King, a freshman biochemistry major and registered Democrat, was initially a Bernie Sanders supporter but will be voting for Hillary Clinton in the election because she said “Hillary isn’t [Donald] Trump.” However, she still feels Trump will win.

Many UB students and faculty will be voting on Nov. 8 for whom they feel is the “lesser of two evils.” While some first-time student voters didn’t expect the election to turn out this way, they feel voting is better than not voting at all. Other students chose not to not vote at all or to vote for a third-party candidate because they said they didn’t want to vote for a candidate who is “the lesser of two evils.”

Adam Licht, a senior geology major, will be voting for Clinton because he said he wants to keep his rights as a member of the LGBTQ community. If Trump wins, Licht said he would lose the right to get married.

“Not that I plan on getting married tomorrow or anything, but I believe I’m entitled to all of my rights as an American citizen,” Licht said.

Trump doesn’t support people who identify as transgender either, according to Licht.

“That puts them in a situation that they shouldn’t have to be put in or anyone for that matter. You can't deny someone the right to go into a bathroom,” Licht said. “That’s like absurd.”

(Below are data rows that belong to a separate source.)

(** * Feature scalers of mlpack: MeanNormalization and MinMaxScaler

    A shallow embedding of
      src/mlpack/core/data/scaler_methods/meannormalization.hpp
      src/mlpack/core/data/scaler_methods/minmaxscaler.hpp
    and the properties of their [Transform] / [InverseTransform] members.

    Numbers.  The classes compute on [double].  They are embedded twice,
    statement by statement the same.  In the first embedding rounding is
    abstracted away: a finite number is an exact rational.  What is kept of
    IEEE 754 are the values a division by zero produces, because
    [MinMaxScaler::Transform] divides by [itemMax - itemMin] before it looks
    for zeroes: [x / 0] is an infinity (or NaN for [0 / 0]), an infinity is
    not [== 0], and every comparison with NaN is false.  This embedding
    carries the statements about the formulas, the special values, the sizes
    and the fields.  In the second embedding, [B64], a number is a binary64
    double, with the rounding, the overflow and the signed zeros of
    IEEE 754.  The properties that depend on the arithmetic (round trip,
    range, centering) are stated on [B64]: they are refuted where an
    operation rounds or overflows, and proved for the runs in which none
    does, by showing that such a run denotes the run on the exact numbers.

    Effects.  Both members are [void] methods that assign the fields of
    [*this] and write into the caller's [output] matrix.  They are written
    here in a state monad over the pair (fields, output); a failed bounds
    check of an element access ends the run with [Throw] and leaves the
    state as it was at that point. *)

From Stdlib Require Import QArith Lqa Lia List Bool.
From stdpp Require Import list.
From Stdlib Require Floats.PrimFloat Floats.FloatOps Floats.SpecFloat.
From Stdlib Require Numbers.Cyclic.Int63.Uint63.
Import ListNotations.

Local Open Scope Q_scope.

(** ** Numbers: exact rationals with the IEEE special values *)

Module Num.

Inductive num : Type :=
| Fin (q : Q)
| PInf
| NInf
| NaN.

(** The infinity a non-zero finite operand selects by its sign; a zero
  operand gives NaN ([0 * inf], [0 / 0]). *)
Definition inf_of_sign (c : comparison) : num :=
match c with
| Gt => PInf
| Lt => NInf
| Eq => NaN
end.

Definition nopp (a : num) : num :=
match a with
| Fin x => Fin (- x)
| PInf => NInf
| NInf => PInf
| NaN => NaN
end.

Definition nadd (a b : num) : num :=
match a, b with
| NaN, _ | _, NaN => NaN
| Fin x, Fin y => Fin (x + y)
| PInf, NInf | NInf, PInf => NaN
| PInf, _ | _, PInf => PInf
| NInf, _ | _, NInf => NInf
end.

Definition nsub (a b : num) : num := nadd a (nopp b).

Definition nmul (a b : num) : num :=
match a, b with
| NaN, _ | _, NaN => NaN
| Fin x, Fin y => Fin (x * y)
| Fin x, PInf | PInf, Fin x => inf_of_sign (x ?= 0)
| Fin x, NInf | NInf, Fin x => inf_of_sign (0 ?= x)
| PInf, PInf | NInf, NInf => PInf
| PInf, NInf | NInf, PInf => NInf
end.

(** Division.  The model has one zero; as a divisor it stands for [+0],
  which is the zero [x - x] evaluates to. *)
Definition ndiv (a b : num) : num :=
match a, b with
| NaN, _ | _, NaN => NaN
| Fin x, Fin y => if Qeq_bool y 0 then inf_of_sign (x ?= 0) else Fin (x / y)
| Fin _, (PInf | NInf) => Fin 0
| PInf, Fin y => match y ?= 0 with Lt => NInf | _ => PInf end
| NInf, Fin y => match y ?= 0 with Lt => PInf | _ => NInf end
| (PInf | NInf), (PInf | NInf) => NaN
end.

(** [a == b] on doubles: numeric equality, false as soon as a NaN is
  involved. *)
Definition neqb (a b : num) : bool :=
match a, b with
| Fin x, Fin y => Qeq_bool x y
| PInf, PInf | NInf, NInf => true
| _, _ => false
end.

(** [a < b] on doubles. *)
Definition nltb (a b : num) : bool :=
match a, b with
| NaN, _ | _, NaN => false
| Fin x, Fin y => match x ?= y with Lt => true | _ => false end
| NInf, (Fin _ | PInf) => true
| Fin _, PInf => true
| _, _ => false
end.


Definition of_nat (n : nat) : num := Fin (inject_Z (Z.of_nat n)).

Definition is_fin (a : num) : bool :=
match a with
| Fin _ => true
| _ => false
end.

(** The rational behind a finite number (0 for the special values; only
  used under [is_fin]). *)
Definition to_Q (a : num) : Q :=
match a with
| Fin q => q
| _ => 0
end.

End Num.
Import Num.

(** ** Armadillo containers

    [arma::colvec] is a list of numbers; [arma::Mat] is its two sizes and
    its elements as seen through [(i, j)].  Element access is bounds
    checked, as Armadillo does unless it was built with [ARMA_NO_DEBUG]. *)

Abbreviation colvec := (list num).

Record Mat : Type := mkMat {
  n_rows : nat;
  n_cols : nat;
  elem : nat -> nat -> num
}.

Definition in_bounds (m : Mat) (i j : nat) : bool :=
  (i <? n_rows m)%nat && (j <? n_cols m)%nat.

(** Modelled from the spec: [m.copy_size(x)] of Armadillo, the
    size-matching allocation of the matrix abstraction.  [m] takes the sizes
    of [x]; what its elements hold afterwards is unspecified (here: whatever
    [m] held). *)
Definition mat_copy_size (m x : Mat) : Mat :=
  {| n_rows := n_rows x; n_cols := n_cols x; elem := elem m |}.

(** [m(i, j) = v] on an in-bounds position. *)
Definition mat_update (m : Mat) (i j : nat) (v : num) : Mat :=
  {| n_rows := n_rows m;
     n_cols := n_cols m;
     elem := fun i' j' =>
       if (i' =? i)%nat && (j' =? j)%nat then v else elem m i' j' |}.

(** Row [i] of a matrix, as the list of its [n_cols] elements. *)
Definition row (m : Mat) (i : nat) : list num :=
  map (elem m i) (seq 0 (n_cols m)).
Lemma evaluate_risk_level_of_count_witness :
  exists d,
    check_metabolic_syndrome Sample.db 1 = Ok (Some d) /\
    criteria_met d = 4 /\
    exists r,
      evaluate_risk_level Sample.db 1 = Ok (Some r) /\
      risk_level r = "high" /\
      risk_description r
      = "4개의 위험 요인이 있어 심혈관질환 위험이 매우 높습니다. 즉각적인 의학적 관리가 필요합니다.".
Proof.
  eexists. split; [reflexivity|]. split; [reflexivity|].
  destruct (evaluate_risk_level_of_count Sample.db 1 _ eq_refl)
    as (r & Hr & _ & _ & _ & _ & _ & H4 & _).
  exists r. split; [exact Hr|].
  destruct (H4 ltac:(cbv; discriminate)) as (Hlevel & _ & Hdesc).
  split; [exact Hlevel | exact Hdesc].
Defined.

End RiskEvaluation.

(** ** Text *)

Section TextFacts.
Import Text.

Lemma append_empty (s : string) : s ++ "" = s.
Proof. induction s as [|c s IH]; cbn; [reflexivity | now rewrite IH]. Qed.

Lemma append_assoc (a b c : string) : (a ++ b) ++ c = a ++ b ++ c.
Proof. induction a as [|x a IH]; cbn; [reflexivity | now rewrite IH]. Qed.

Lemma join_cons (ch : string) (l : list string) : join "" (ch :: l) = ch ++ join "" l.
Proof.
  unfold join. destruct l as [|x l]; cbn [String.concat]; [now rewrite append_empty|].
  reflexivity.
Qed.

Lemma join_app (l l' : list string) : join "" (l ++ l') = join "" l ++ join "" l'.
Proof.
  induction l as [|ch l IH]; [reflexivity|].
  cbn [List.app]. now rewrite !join_cons, IH, append_assoc.
Qed.

Lemma chars_head (b : ascii) (s : string) :
  exists tail rest, chars (String b s) = String b tail :: rest.
Proof.
  cbn [chars]. destruct (chars s) as [|[|b' ch] rest]; try (eexists; eexists; reflexivity).
  destruct (is_continuation b'); eexists; eexists; reflexivity.
Qed.

Lemma chars_nil (s : string) : chars s = [] -> s = "".
Proof.
  destruct s as [|b s]; [reflexivity|].
  destruct (chars_head b s) as (tail & rest & ->). discriminate.
Qed.

Lemma chars_lead (b : ascii) (s : string) :
  lead s -> chars (String b s) = String b "" :: chars s.
Proof.
  intros H. cbn [chars]. destruct s as [|b' s]; [reflexivity|].
  destruct (chars_head b' s) as (tail & rest & ->). cbn in H. now rewrite H.
Qed.

Lemma chars_app (a b : string) : lead b -> chars (a ++ b) = (chars a ++ chars b)%list.
Proof.
  intros Hb. induction a as [|x a IH]; [reflexivity|].
  cbn [append chars]. rewrite IH.
  destruct (chars a) as [|g rest] eqn:Ea.
  - apply chars_nil in Ea. subst a. cbn [List.app].
    change (match chars b with
            | String b' ch :: rest =>
              if is_continuation b' then String x (String b' ch) :: rest
              else String x "" :: String b' ch :: rest
            | rest => String x "" :: rest
            end) with (chars (String x b)).
    now apply chars_lead.
  - cbn [List.app]. destruct g as [|b' ch]; [reflexivity|].
    destruct (is_continuation b'); reflexivity.
Qed.

Lemma join_chars_String (b : ascii) (s : string) :
  join "" (chars (String b s)) = String b (join "" (chars s)).
Proof.
  cbn [chars]. destruct (chars s) as [|[|b' ch] rest]; [reflexivity | |].
  - now rewrite join_cons.
  - destruct (is_continuation b'); now rewrite !join_cons.
Qed.

Lemma join_chars (s : string) : join "" (chars s) = s.
Proof.
  induction s as [|b s IH]; [reflexivity|].
  now rewrite join_chars_String, IH.
Qed.

Lemma chars_truthy (s : string) : Forall (fun ch => ch <> "") (chars s).
Proof.
  induction s as [|b s IH]; [constructor|].
  cbn [chars]. destruct (chars s) as [|[|b' ch] rest].
  - repeat constructor. discriminate.
  - constructor; [discriminate | exact IH].
  - inversion IH; subst.
    destruct (is_continuation b'); repeat constructor; try discriminate; assumption.
Qed.

Lemma join_nil (l : list string) :
  Forall (fun ch => ch <> "") l -> join "" l = "" -> l = [].
Proof.
  intros H E. destruct l as [|ch l]; [reflexivity|].
  inversion H; subst. rewrite join_cons in E. destruct ch; [congruence | discriminate].
Qed.

Lemma continuation_code (b : ascii) : continuation (code b) = is_continuation b.
Proof. reflexivity. Qed.

(** A character is a group of its own. *)
Lemma character_chars (ch : string) :
  character ch -> chars ch = [ch] /\ lead ch /\ ch <> "".
Proof.
  unfold character, ord.
  destruct ch as [|a [|b [|c [|d [|e t]]]]]; cbn [list_ascii_of_string map];
    try congruence.
  - intros H. split; [reflexivity|]. split; [|discriminate].
    cbn. unfold is_continuation.
    destruct (N.ltb_spec (code a) 128); [|congruence].
    destruct (N.leb_spec 128 (code a)); [lia | reflexivity].
  - intros H.
    destruct (N.leb_spec 194 (code a)); cbn [andb] in H; [|congruence].
    destruct (continuation (code b)) eqn:Eb; [|rewrite andb_false_r in H; congruence].
    rewrite continuation_code in Eb.
    assert (La : is_continuation a = false).
    { unfold is_continuation. destruct (N.ltb_spec (code a) 192); [lia|].
      now rewrite andb_false_r. }
    split; [|split; [exact La | discriminate]].
    cbn [chars]. now rewrite Eb.
  - intros H.
    destruct (N.leb_spec 224 (code a)); cbn [andb] in H; [|congruence].
    destruct (N.ltb_spec (code a) 240); cbn [andb] in H; [|congruence].
    destruct (continuation (code b)) eqn:Eb; cbn [andb] in H; [|congruence].
    destruct (continuation (code c)) eqn:Ec; cbn [andb] in H; [|congruence].
    rewrite continuation_code in Eb, Ec.
    assert (La : is_continuation a = false).
    { unfold is_continuation. destruct (N.ltb_spec (code a) 192); [lia|].
      now rewrite andb_false_r. }
    split; [|split; [exact La | discriminate]].
    cbn [chars]. now rewrite Ec, Eb.
  - intros H.
    destruct (N.leb_spec 240 (code a)); cbn [andb] in H; [|congruence].
    destruct (N.ltb_spec (code a) 245); cbn [andb] in H; [|congruence].
    destruct (continuation (code b)) eqn:Eb; cbn [andb] in H; [|congruence].
    destruct (continuation (code c)) eqn:Ec; cbn [andb] in H; [|congruence].
    destruct (continuation (code d)) eqn:Ed; cbn [andb] in H; [|congruence].
    rewrite continuation_code in Eb, Ec, Ed.
    assert (La : is_continuation a = false).
    { unfold is_continuation. destruct (N.ltb_spec (code a) 192); [lia|].
      now rewrite andb_false_r. }
    split; [|split; [exact La | discriminate]].
    cbn [chars]. now rewrite Ed, Ec, Eb.
Qed.

Lemma lead_app (a b : string) : lead a -> a <> "" -> lead (a ++ b).
Proof. destruct a; [congruence | auto]. Qed.

Lemma every_lead (P : string -> Prop) (s : string) : every P s -> lead s.
Proof.
  intros [|ch s' Hc _ _]; [exact I|].
  destruct (character_chars ch Hc) as (_ & Hl & Hn). now apply lead_app.
Qed.

Lemma chars_cons (ch s : string) :
  character ch -> lead s -> chars (ch ++ s) = ch :: chars s.
Proof.
  intros Hc Hl. rewrite chars_app by exact Hl.
  now destruct (character_chars ch Hc) as (-> & _).
Qed.

Lemma every_chars (P : string -> Prop) (s : string) :
  every P s -> Forall (fun ch => character ch /\ P ch) (chars s).
Proof.
  induction 1 as [|ch s Hc Hp Hs IH]; [constructor|].
  rewrite chars_cons by (try assumption; eapply every_lead; eassumption).
  constructor; [now split | exact IH].
Qed.

Lemma every_join (P : string -> Prop) (l : list string) :
  Forall (fun ch => character ch /\ P ch) l -> every P (join "" l).
Proof.
  induction 1 as [|ch l [Hc Hp] _ IH]; [constructor|].
  rewrite join_cons. now constructor.
Qed.

Lemma every_app (P : string -> Prop) (a b : string) :
  every P a -> every P b -> every P (a ++ b).
Proof.
  induction 1 as [|ch s Hc Hp Hs IH]; intros Hb; [exact Hb|].
  rewrite append_assoc. constructor; auto.
Qed.

Lemma chars_join (l : list string) : Forall character l -> chars (join "" l) = l.
Proof.
  induction 1 as [|ch l Hc Hl IH]; [reflexivity|].
  rewrite join_cons, chars_cons, IH; [reflexivity | exact Hc |].
  destruct Hl as [|ch' l' Hc' _]; [exact I|].
  rewrite join_cons. destruct (character_chars ch' Hc') as (_ & L & N).
  now apply lead_app.
Qed.

End TextFacts.

Section StripFacts.
Import Text.

Lemma isspace_character (ch : string) : isspace ch = true -> character ch.
Proof. unfold isspace, character. destruct (ord ch); [discriminate | discriminate]. Qed.

Lemma spaces_every (l : list string) : spaces l -> blank (join "" l).
Proof.
  intros H. apply every_join. unfold spaces in H.
  induction H as [|ch l Hc _ IH]; constructor; auto.
  split; [now apply isspace_character | exact Hc].
Qed.

Lemma blank_spaces (s : string) : blank s -> spaces (chars s).
Proof.
  intros H. apply every_chars in H. unfold spaces.
  induction H as [|ch l [_ Hc] _ IH]; constructor; auto.
Qed.

Lemma lskip_split (l : list string) :
  exists L, l = (L ++ lskip l)%list /\ spaces L.
Proof.
  induction l as [|ch l (L & E & HL)]; cbn [lskip].
  - exists []. split; [reflexivity | constructor].
  - destruct (isspace ch) eqn:Ec.
    + exists (ch :: L). split; [cbn; congruence | now constructor].
    + exists []. split; [reflexivity | constructor].
Qed.

Lemma lskip_head (l : list string) :
  match lskip l with
  | [] => True
  | ch :: _ => isspace ch = false
  end.
Proof.
  induction l as [|ch l IH]; cbn [lskip]; [exact I|].
  destruct (isspace ch) eqn:Ec; [exact IH | exact Ec].
Qed.

Lemma lskip_spaces (L l : list string) : spaces L -> lskip (L ++ l) = lskip l.
Proof.
  induction 1 as [|ch L Hc _ IH]; [reflexivity|].
  cbn [List.app lskip]. now rewrite Hc.
Qed.

Lemma lskip_fixed (ch : string) (l : list string) :
  isspace ch = false -> lskip (ch :: l) = ch :: l.
Proof. intros H. cbn [lskip]. now rewrite H. Qed.

Lemma rskip_split (l : list string) :
  exists R, l = (rskip l ++ R)%list /\ spaces R.
Proof.
  induction l as [|ch l (R & E & HR)]; cbn [rskip].
  - exists []. split; [reflexivity | constructor].
  - destruct (rskip l) as [|x r] eqn:Er.
    + destruct (isspace ch) eqn:Ec.
      * exists (ch :: R). cbn in E. subst l. split; [reflexivity | now constructor].
      * exists R. cbn in *. subst l. split; [reflexivity | exact HR].
    + exists R. split; [cbn in *; congruence | exact HR].
Qed.

Lemma rskip_spaces_nil (R : list string) : spaces R -> rskip R = [].
Proof.
  induction 1 as [|ch R Hc _ IH]; [reflexivity|].
  cbn [rskip]. now rewrite IH, Hc.
Qed.

Lemma rskip_snoc (l : list string) (ch : string) :
  isspace ch = false -> rskip (l ++ [ch]) = (l ++ [ch])%list.
Proof.
  intros Hc. induction l as [|x l IH]; cbn [List.app rskip].
  - now rewrite Hc.
  - rewrite IH. destruct (l ++ [ch])%list eqn:E; [|reflexivity].
    destruct l; discriminate.
Qed.

Lemma rskip_spaces (l R : list string) :
  spaces R -> rskip l <> [] -> rskip (l ++ R) = rskip l.
Proof.
  intros HR. induction l as [|x l IH]; cbn [List.app rskip]; [congruence|].
  intros Hn. destruct (rskip l) as [|y r] eqn:Er.
  - destruct (isspace x) eqn:Ex; [congruence|].
    destruct (rskip_split l) as (R' & E & HR'). rewrite Er in E. cbn in E. subst l.
    rewrite rskip_spaces_nil; [reflexivity|].
    apply Forall_app. now split.
  - rewrite IH by discriminate. reflexivity.
Qed.

(** What [rskip] leaves ends with a character that is not white space. *)
Lemma rskip_last (l : list string) :
  rskip l = [] \/ exists init ch, rskip l = (init ++ [ch])%list /\ isspace ch = false.
Proof.
  induction l as [|x l IH]; cbn [rskip]; [now left|].
  destruct (rskip l) as [|y r] eqn:Er.
  - destruct (isspace x) eqn:Ex; [now left|].
    right. exists [], x. now split.
  - right. destruct IH as [IH|(init & ch & E & Hc)]; [discriminate|].
    exists (x :: init), ch. split; [cbn; congruence | exact Hc].
Qed.

Lemma rskip_nil (l : list string) : rskip l = [] -> spaces l.
Proof.
  intros H. destruct (rskip_split l) as (R & E & HR). rewrite H in E.
  cbn in E. now subst l.
Qed.

Lemma rskip_head (l : list string) :
  match l with
  | ch :: _ => isspace ch = false -> exists r, rskip l = ch :: r
  | [] => True
  end.
Proof.
  destruct l as [|ch l]; [exact I|]. intros Hc. cbn [rskip].
  destruct (rskip l); [rewrite Hc|]; eexists; reflexivity.
Qed.
(** * A shallow embedding of the dual UART driver [uart2.c]

    The driver keeps, for each of the two hardware UARTs, a receive and a
    transmit ring buffer, two flags, an overflow counter and an optional
    receive callback, all in global arrays of length two that are indexed
    by the channel number [nUart].  This file embeds the C functions of
    [uart2.c] as functions on an explicit driver state and proves the
    properties of the specification about them.

    Conventions of the embedding:
    - C integers are modelled as [Z], with the wrap-around of every fixed
      width written out ([u8], [u16], [u32]).  The target is the AVR, where
      [int] and [unsigned short] are 16 bits wide.
    - Data bytes are [Byte.byte].
    - An access to a global array of length two with an index outside
      [0..1] is undefined behaviour in C; the embedding returns [None]
      there, so every C function is a function into [option].
    - Writes to a hardware data register are recorded in a per-channel
      list, oldest first. *)

From Stdlib Require Import ZArith Lia Bool Strings.Byte.
From stdpp Require Import base option list.

Local Open Scope Z_scope.

(** ** Machine integers *)

Definition u8 (x : Z) : Z := x mod 2 ^ 8.
Definition u16 (x : Z) : Z := x mod 2 ^ 16.
Definition u32 (x : Z) : Z := x mod 2 ^ 32.

(** The C truth value of an integer: non-zero. *)
Definition truthy (x : Z) : bool := negb (x =? 0).

(** The C value of a comparison or of [!]: 1 or 0. *)
Definition of_bool (b : bool) : Z := if b then 1 else 0.

(** The value of a [uint8_t] data byte as an [int]. *)
Definition byte_to_int (b : byte) : Z := Z.of_N (Byte.to_N b).

(** ** Global arrays of length two *)

Module Array2.

Record t (A : Type) := Make { elt0 : A; elt1 : A }.
Arguments Make {A} _ _.
Arguments elt0 {A} _.
Arguments elt1 {A} _.

(** [a[i]] as an rvalue. *)
Definition get {A} (a : t A) (i : Z) : option A :=
  if i =? 0 then Some (elt0 a)
  else if i =? 1 then Some (elt1 a)
  else None.

(** [a[i] = v]. *)
Definition set {A} (a : t A) (i : Z) (v : A) : option (t A) :=
  if i =? 0 then Some (Make v (elt1 a))
  else if i =? 1 then Some (Make (elt0 a) v)
  else None.

Definition const {A} (v : A) : t A := Make v v.

End Array2.

Abbreviation arr2 := Array2.t.

(** ** The ring buffer *)

(** Modelled from the spec: [buffer.h] and [buffer.c] (the type [cBuffer]
    and the functions [bufferInit], [bufferGetFromFront], [bufferAddToEnd]
    and [bufferFlush]) are not among the sources.  The record follows the
    data model of the specification: a storage region of fixed capacity, a
    read index [head], a write index [tail] and the count of valid bytes.
    The capacity and the count carry the names [size] and [datalength]
    under which [uart2.c] reads them.  The specification gives no widths;
    the indices and counters are taken as [unsigned short], the type
    [uart2.c] gives its own counter [uartRxOverflow]. *)
Record cBuffer := mkBuffer {
  dataptr : list byte;
  size : Z;
  head : Z;
  tail : Z;
  datalength : Z
}.

(** Modelled from the spec: "created once at channel initialization with a
    caller-supplied capacity and storage region". *)
Definition bufferInit (start : list byte) (sz : Z) : cBuffer :=
  mkBuffer start (u16 sz) 0 0 0.

(** Modelled from the spec: "push_back(byte) -> bool: appends if
    length < capacity; advances tail; increments length; returns whether
    it succeeded".  The overview of the specification speaks of
    "overwrite-on-full semantics"; the description of the operation, which
    is followed here, and the use of its result in [uartReceiveService]
    both say that a push on a full buffer fails and stores nothing. *)
Definition bufferAddToEnd (b : cBuffer) (data : byte) : bool * cBuffer :=
  if datalength b <? size b then
    (true,
     mkBuffer (<[Z.to_nat (tail b) := data]> (dataptr b))
              (size b)
              (head b)
              ((tail b + 1) mod size b)
              (u16 (datalength b + 1)))
  else (false, b).

(** Modelled from the spec: "pop_front() -> byte: precondition length > 0;
    removes and returns the oldest byte; advances head; decrements length.
    Undefined result if called on an empty buffer".  The undefined case is
    [None]. *)
Definition bufferGetFromFront (b : cBuffer) : option (byte * cBuffer) :=
  if 0 <? datalength b then
    data ← dataptr b !! Z.to_nat (head b);
    Some (data,
          mkBuffer (dataptr b)
                   (size b)
                   ((head b + 1) mod size b)
                   (tail b)
                   (u16 (datalength b - 1)))
  else None.

(** Modelled from the spec: "flush(): resets length to 0 and head/tail to
    a consistent empty state, discarding all queued bytes". *)
Definition bufferFlush (b : cBuffer) : cBuffer :=
  mkBuffer (dataptr b) (size b) 0 0 0.

(** The invariant of the data model: the storage has the capacity's
    length, [0 <= length <= capacity], the indices are taken modulo the
    capacity and the write index is [length] places after the read index.
    A buffer of capacity zero (the state of the globals before
    initialization) is well formed when it is empty. *)
Definition wf_buffer (b : cBuffer) : bool :=
  (0 <=? size b) && (size b <? 2 ^ 16) &&
  (Z.of_nat (length (dataptr b)) =? size b) &&
  (0 <=? datalength b) && (datalength b <=? size b) &&
  (0 <=? head b) &&
  (if size b =? 0 then (head b =? 0) && (tail b =? 0)
   else (head b <? size b) && (tail b =? (head b + datalength b) mod size b)).

(** The queued bytes, oldest first: the [datalength] bytes of the storage
    that start at [head], read circularly. *)
Definition contents (b : cBuffer) : list byte :=
  take (Z.to_nat (datalength b))
       (drop (Z.to_nat (head b)) (dataptr b ++ dataptr b)).

(** ** The hardware *)

(** The registers the driver touches.  [UDR0_tx] and [UDR1_tx] record the
    bytes written to the two transmit data registers, oldest first;
    [UDR0_rx] and [UDR1_rx] hold the byte the receiver has latched. *)
Record Hardware := mkHardware {
  UDR0_tx : list byte;
  UDR1_tx : list byte;
  UDR0_rx : byte;
  UDR1_rx : byte;
  UCSR0B : Z;
  UCSR1B : Z;
  UBRR0L : Z;
  UBRR0H : Z;
  UBRR1L : Z;
  UBRR1H : Z;
  SREG_I : bool
}.

Definition outb_UDR0 (c : byte) (h : Hardware) : Hardware :=
  mkHardware (UDR0_tx h ++ [c]) (UDR1_tx h) (UDR0_rx h) (UDR1_rx h)
             (UCSR0B h) (UCSR1B h) (UBRR0L h) (UBRR0H h) (UBRR1L h) (UBRR1H h)
             (SREG_I h).
(** PORT with its one argument never returns: whatever the descriptor,
    it raises before it assigns, so the context, with its ip and port,
    is the one it was given. *)
Lemma port_command_never_assigns (ctx : FTPContext) (w : World) :
  List.length (args ctx) = 1%nat ->
  exists e st, port_command os (ctx, w) = Raise e st /\ fst st = ctx.
Proof.
  intros Hlen. unfold port_command. rewrite auth_required_id.
  unfold args_length, bind at 1, get_ctx at 1. cbn [fst]. rewrite Hlen. cbn [Nat.eqb negb].
  destruct (args ctx) as [|arg0 [|? ?]] eqn:Hargs; try discriminate.
  unfold bind at 1, get_ctx at 1. cbn [fst]. rewrite Hargs.
  unfold bind at 1, lift at 1, Py.index, ret at 1. cbn [nth_error].
  set (raw := Py.split_on "," arg0).
  assert (Hraw : raw <> []) by apply split_on_nonempty.
  unfold bind at 1.
  assert (Hpre : exists w1,
             (if negb (List.length raw =? 6)%nat
              then ctl (say "504 Wrong ip or port format.") else ret tt) (ctx, w)
             = Return tt (ctx, w1)).
  { destruct (negb _); [rewrite ctl_say|]; eexists; reflexivity. }
  destruct Hpre as [w1 ->].
  unfold bind at 1.
  pose proof (port_check_loop_keeps_ctx raw ctx w1) as Hloop.
  destruct (port_check_loop raw (ctx, w1)) as [[] [ctx2 w2]|e [ctx2 w2]];
    cbn in Hloop; subst ctx2; [|eauto].
  unfold bind at 1, lift at 1.
  destruct (map_int raw) as [e|ints] eqn:Hints; [unfold raise; eauto|].
  unfold ret at 1. unfold bind at 1, lift at 1.
  apply map_int_length in Hints.
  destruct raw as [|r0 raw']; [congruence|].
  destruct ints as [|i0 ints']; [discriminate|].
  cbn. unfold raise. eauto.
Qed.

End HandlerProperties.

(** ** Sample sessions on [os0] *)

Lemma transfer_needs_endpoint_witness :
  stor_command os0 (new_ctx os0, arriving [])
  = Return (new_ctx os0)
      (new_ctx os0, emit (response "425 Use PORT or PASV first.") (arriving []))
  /\ retr_command os0 (new_ctx os0, arriving [])
     = Return (new_ctx os0)
         (new_ctx os0, emit (response "425 Use PORT or PASV first.") (arriving [])).
Proof.
  apply (transfer_needs_endpoint os0 (new_ctx os0) (arriving [])).
  left. reflexivity.
Defined.

(** C7, as stated, fails: TYPE called with two arguments does send the
    [500] response, and it also resets the context's [command] and [args],
    so the context is not the one it was given. *)
Lemma args_length_resets_command_and_args :
  let ctx := with_command (Some "TYPE") (with_endpoint ["A"; "B"]) in
  let ctx' := with_command None (with_endpoint []) in
  type_command os0 (ctx, arriving [])
  = Return ctx' (ctx', emit (response "500 Unrecognised TYPE command.") (arriving []))
  /\ type_command os0 (ctx, arriving [])
     <> Return ctx (ctx, emit (response "500 Unrecognised TYPE command.") (arriving [])).
Proof.
  split; [reflexivity|]. intros H. discriminate H.
Qed.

Licht doesn’t fully agree or disagree with Clinton’s campaign, but he still said she’s

“obviously the better choice.”

“I think Hillary will do a good job at keeping the position [and] keeping our ties together as a country with other countries, but I don’t think she’s going to do a lot of change,” Licht said.

Licht feels Clinton will serve more as a figure head.

“I think that’s totally A-OK and for right now that’s what this country needs until we literally relax with the police brutality [and] fix our own selves,” Licht said. “Eventually, maybe we can go back to being the greatest again.”

Other students support Trump because they feel he is better than the other candidates.

Haley McNeely, a senior psychology major and registered Democrat, doesn’t agree with either Trump or Clinton but thinks she is going to vote for Trump.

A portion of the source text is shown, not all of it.